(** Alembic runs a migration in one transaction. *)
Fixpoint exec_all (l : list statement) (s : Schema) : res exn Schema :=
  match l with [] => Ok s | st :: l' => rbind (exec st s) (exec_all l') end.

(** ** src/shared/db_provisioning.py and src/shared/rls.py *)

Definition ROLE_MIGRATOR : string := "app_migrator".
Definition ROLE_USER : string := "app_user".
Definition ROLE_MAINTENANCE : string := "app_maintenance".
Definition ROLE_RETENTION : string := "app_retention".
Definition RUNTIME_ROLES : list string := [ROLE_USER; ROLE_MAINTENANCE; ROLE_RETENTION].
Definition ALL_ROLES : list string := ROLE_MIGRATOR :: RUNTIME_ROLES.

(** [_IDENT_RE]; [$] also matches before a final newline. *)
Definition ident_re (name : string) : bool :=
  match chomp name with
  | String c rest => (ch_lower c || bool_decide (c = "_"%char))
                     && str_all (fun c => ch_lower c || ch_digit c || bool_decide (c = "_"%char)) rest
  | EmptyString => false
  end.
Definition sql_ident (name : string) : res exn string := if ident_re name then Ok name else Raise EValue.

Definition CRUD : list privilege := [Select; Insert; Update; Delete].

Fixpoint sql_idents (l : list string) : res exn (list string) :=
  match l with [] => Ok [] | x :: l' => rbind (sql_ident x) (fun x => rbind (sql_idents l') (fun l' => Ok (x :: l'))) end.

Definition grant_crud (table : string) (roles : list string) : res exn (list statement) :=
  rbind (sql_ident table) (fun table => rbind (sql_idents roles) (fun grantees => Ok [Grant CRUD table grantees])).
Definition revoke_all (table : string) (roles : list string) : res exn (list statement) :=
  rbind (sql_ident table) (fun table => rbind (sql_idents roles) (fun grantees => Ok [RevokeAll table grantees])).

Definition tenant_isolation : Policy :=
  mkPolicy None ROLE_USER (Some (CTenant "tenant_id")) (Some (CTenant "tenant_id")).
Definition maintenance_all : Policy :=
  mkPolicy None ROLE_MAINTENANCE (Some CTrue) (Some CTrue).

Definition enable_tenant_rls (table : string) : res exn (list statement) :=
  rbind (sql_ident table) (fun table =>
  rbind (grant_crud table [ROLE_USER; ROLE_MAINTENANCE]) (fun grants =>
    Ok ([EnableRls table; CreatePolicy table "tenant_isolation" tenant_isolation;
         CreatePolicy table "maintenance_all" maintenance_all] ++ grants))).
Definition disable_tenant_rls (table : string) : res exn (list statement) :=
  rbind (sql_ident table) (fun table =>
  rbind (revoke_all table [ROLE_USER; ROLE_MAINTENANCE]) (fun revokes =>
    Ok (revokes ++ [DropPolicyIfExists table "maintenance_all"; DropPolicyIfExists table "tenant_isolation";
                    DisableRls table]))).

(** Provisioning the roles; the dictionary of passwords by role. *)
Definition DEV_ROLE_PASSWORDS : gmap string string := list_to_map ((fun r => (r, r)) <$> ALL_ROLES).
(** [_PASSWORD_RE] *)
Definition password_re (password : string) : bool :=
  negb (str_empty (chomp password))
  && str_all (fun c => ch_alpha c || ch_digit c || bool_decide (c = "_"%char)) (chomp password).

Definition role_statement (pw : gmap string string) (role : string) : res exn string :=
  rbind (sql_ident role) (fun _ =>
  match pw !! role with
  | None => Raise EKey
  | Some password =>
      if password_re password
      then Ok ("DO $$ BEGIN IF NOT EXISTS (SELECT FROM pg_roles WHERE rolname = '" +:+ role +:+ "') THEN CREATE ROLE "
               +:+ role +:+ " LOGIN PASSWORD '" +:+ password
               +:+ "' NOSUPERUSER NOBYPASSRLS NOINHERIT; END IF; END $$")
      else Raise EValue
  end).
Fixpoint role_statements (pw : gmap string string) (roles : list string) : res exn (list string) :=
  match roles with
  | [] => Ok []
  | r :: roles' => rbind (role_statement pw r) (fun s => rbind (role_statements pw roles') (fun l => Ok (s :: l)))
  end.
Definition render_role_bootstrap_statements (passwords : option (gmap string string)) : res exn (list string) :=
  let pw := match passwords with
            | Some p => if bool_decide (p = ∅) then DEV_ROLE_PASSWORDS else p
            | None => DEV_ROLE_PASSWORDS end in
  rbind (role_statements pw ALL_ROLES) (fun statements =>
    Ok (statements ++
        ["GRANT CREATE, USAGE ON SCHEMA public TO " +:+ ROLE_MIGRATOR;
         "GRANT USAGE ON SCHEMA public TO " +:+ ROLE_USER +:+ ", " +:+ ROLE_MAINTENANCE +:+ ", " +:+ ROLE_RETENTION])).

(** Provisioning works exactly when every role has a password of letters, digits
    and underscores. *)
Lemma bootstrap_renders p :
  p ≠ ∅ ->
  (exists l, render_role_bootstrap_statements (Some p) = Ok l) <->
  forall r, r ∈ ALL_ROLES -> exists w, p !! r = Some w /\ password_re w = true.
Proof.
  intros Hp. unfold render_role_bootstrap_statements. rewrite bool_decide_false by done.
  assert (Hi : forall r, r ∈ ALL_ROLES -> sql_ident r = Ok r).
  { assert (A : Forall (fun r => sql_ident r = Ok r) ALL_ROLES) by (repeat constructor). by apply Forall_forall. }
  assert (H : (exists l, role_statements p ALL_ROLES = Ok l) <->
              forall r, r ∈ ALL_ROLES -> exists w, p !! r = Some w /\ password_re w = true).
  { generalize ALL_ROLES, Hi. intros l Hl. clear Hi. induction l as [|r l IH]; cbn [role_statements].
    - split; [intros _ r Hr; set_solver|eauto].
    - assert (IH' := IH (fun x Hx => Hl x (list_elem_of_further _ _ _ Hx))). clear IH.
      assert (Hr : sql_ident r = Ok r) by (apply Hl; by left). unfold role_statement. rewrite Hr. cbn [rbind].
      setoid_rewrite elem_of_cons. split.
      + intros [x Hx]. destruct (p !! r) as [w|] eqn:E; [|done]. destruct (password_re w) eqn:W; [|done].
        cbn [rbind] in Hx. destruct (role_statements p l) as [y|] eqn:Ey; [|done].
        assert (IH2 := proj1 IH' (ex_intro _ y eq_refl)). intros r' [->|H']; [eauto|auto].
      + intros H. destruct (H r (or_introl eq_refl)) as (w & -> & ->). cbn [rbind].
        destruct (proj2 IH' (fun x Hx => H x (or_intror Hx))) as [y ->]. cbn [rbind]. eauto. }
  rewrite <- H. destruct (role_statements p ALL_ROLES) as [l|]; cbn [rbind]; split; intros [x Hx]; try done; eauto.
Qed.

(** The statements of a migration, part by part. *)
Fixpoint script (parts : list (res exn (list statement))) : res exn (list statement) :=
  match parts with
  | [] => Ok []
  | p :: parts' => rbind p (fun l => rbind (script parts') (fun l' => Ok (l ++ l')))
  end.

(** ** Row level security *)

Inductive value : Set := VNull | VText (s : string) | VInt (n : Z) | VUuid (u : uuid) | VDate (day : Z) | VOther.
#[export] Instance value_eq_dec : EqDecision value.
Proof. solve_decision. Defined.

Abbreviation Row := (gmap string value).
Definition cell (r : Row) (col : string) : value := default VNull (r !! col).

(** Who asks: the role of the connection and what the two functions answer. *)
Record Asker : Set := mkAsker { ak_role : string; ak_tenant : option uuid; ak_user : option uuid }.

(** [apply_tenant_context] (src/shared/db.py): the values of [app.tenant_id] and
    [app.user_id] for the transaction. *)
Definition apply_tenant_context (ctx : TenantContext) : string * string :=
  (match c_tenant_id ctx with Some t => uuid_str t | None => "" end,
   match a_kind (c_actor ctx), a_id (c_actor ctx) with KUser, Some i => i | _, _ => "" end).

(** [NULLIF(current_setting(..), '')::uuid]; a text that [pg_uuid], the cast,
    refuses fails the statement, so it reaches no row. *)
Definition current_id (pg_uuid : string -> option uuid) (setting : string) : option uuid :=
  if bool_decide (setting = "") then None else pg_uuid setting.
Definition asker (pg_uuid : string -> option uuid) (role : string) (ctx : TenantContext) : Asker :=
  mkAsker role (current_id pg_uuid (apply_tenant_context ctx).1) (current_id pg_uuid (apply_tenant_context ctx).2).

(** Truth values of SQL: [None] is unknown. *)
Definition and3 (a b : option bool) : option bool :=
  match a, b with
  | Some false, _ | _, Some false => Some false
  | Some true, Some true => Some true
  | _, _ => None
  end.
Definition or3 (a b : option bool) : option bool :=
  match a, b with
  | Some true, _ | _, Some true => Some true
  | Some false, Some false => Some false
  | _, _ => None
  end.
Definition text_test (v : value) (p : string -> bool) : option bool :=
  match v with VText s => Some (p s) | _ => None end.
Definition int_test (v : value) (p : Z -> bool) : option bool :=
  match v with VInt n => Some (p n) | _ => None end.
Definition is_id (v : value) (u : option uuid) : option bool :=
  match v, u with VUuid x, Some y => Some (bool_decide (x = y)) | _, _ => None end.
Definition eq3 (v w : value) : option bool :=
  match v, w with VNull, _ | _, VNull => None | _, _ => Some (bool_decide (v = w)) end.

• • • • • • •

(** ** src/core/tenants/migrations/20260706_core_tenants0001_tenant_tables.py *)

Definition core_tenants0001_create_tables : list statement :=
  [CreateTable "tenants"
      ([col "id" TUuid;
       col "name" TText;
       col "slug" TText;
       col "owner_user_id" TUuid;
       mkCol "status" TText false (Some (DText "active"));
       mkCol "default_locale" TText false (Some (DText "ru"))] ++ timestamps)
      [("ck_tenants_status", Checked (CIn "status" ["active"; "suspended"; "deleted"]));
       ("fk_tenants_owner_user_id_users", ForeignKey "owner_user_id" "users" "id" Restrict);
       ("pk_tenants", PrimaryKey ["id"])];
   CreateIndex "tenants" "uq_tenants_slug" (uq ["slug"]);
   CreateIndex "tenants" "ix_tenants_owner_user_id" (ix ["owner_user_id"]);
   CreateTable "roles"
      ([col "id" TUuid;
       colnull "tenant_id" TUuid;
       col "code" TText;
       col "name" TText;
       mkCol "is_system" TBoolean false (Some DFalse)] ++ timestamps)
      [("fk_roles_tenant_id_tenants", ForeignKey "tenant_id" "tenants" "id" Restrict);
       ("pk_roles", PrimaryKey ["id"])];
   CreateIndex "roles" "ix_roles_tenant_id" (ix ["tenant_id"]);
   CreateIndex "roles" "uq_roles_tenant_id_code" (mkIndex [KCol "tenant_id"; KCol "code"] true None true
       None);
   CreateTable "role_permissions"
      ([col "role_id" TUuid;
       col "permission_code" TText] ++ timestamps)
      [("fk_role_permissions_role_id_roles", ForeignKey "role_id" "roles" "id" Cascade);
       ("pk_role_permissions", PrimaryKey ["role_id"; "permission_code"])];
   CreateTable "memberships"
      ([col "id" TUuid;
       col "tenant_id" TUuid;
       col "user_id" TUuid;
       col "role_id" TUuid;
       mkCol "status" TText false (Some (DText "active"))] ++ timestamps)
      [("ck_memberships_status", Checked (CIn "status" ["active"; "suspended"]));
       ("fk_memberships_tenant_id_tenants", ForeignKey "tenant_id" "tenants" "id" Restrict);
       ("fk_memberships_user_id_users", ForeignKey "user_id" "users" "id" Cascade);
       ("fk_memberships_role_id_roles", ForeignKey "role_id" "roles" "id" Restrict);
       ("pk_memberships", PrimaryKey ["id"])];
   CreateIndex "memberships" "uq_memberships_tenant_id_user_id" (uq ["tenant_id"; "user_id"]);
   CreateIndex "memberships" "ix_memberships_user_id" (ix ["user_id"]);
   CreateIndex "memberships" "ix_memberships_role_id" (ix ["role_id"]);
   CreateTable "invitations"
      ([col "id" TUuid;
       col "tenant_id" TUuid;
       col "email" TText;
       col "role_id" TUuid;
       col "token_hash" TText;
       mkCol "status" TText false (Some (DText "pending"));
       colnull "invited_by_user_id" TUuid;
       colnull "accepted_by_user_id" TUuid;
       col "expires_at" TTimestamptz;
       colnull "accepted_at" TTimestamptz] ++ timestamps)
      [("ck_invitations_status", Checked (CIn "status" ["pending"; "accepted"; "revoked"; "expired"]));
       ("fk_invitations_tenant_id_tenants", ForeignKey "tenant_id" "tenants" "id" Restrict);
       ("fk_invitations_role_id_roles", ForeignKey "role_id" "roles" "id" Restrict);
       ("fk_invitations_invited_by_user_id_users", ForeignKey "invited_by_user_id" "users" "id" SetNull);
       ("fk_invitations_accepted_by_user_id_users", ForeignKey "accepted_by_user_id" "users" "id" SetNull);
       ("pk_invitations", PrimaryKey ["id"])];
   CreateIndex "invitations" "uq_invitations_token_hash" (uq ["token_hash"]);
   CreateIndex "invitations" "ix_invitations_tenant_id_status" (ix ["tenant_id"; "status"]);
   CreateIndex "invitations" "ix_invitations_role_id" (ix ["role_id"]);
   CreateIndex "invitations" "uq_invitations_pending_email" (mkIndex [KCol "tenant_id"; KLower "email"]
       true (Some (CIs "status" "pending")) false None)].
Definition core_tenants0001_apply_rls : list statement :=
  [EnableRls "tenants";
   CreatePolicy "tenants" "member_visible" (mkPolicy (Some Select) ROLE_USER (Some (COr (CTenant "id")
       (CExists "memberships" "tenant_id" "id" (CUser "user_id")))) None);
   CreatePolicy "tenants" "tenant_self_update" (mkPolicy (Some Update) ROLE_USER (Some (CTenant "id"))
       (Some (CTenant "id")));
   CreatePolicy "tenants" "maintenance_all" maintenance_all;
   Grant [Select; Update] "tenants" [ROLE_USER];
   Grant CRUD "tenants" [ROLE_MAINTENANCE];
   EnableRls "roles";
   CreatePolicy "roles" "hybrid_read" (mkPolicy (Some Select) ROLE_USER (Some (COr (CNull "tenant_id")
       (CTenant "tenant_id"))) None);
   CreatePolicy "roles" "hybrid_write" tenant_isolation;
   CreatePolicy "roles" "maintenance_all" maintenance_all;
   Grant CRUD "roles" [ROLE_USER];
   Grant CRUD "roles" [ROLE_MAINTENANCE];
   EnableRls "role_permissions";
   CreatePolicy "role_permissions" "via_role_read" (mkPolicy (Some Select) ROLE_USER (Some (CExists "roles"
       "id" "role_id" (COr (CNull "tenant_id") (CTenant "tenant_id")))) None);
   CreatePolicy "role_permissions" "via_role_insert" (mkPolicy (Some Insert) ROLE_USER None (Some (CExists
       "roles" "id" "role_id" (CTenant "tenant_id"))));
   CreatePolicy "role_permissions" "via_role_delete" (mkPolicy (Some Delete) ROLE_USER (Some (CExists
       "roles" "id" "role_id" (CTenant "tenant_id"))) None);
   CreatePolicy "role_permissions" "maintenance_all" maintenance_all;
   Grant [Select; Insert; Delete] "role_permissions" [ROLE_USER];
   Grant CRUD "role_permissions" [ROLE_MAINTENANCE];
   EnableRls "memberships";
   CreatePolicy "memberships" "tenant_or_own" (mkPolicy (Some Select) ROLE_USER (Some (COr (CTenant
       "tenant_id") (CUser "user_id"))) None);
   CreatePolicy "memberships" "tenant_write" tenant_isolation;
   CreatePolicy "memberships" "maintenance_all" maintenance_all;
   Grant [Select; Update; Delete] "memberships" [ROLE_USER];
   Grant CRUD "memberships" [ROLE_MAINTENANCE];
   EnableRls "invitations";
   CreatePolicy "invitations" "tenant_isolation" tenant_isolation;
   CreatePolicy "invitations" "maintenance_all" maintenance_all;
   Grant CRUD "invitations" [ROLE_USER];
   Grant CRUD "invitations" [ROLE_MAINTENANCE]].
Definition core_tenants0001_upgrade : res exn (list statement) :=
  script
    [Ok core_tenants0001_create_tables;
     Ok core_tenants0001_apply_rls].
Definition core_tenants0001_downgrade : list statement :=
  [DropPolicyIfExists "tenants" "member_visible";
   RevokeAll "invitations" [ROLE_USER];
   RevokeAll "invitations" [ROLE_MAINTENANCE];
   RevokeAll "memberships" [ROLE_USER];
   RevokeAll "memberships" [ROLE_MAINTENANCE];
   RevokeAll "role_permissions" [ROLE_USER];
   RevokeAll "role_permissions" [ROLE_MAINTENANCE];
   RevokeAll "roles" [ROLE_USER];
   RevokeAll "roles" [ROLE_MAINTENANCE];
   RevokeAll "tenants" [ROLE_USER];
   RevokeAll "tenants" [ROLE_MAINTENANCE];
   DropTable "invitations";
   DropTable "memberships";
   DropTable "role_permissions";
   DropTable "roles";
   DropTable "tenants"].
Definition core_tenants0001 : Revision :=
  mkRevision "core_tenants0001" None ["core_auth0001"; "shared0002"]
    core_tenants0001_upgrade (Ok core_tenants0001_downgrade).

• • • • • • •

● **EXERCISE DESCRIPTION**: Retype exactly the span of lines from the one with "match roles with" through the one with "CREATE, USAGE ON"; include both ends and omit the rest of the material.

● **RESULT BELOW**:
  match roles with
  | [] => Ok []
  | r :: roles' => rbind (role_statement pw r) (fun s => rbind (role_statements pw roles') (fun l => Ok (s :: l)))
  end.
Definition render_role_bootstrap_statements (passwords : option (gmap string string)) : res exn (list string) :=
  let pw := match passwords with
            | Some p => if bool_decide (p = ∅) then DEV_ROLE_PASSWORDS else p
            | None => DEV_ROLE_PASSWORDS end in
  rbind (role_statements pw ALL_ROLES) (fun statements =>
    Ok (statements ++
        ["GRANT CREATE, USAGE ON SCHEMA public TO " +:+ ROLE_MIGRATOR;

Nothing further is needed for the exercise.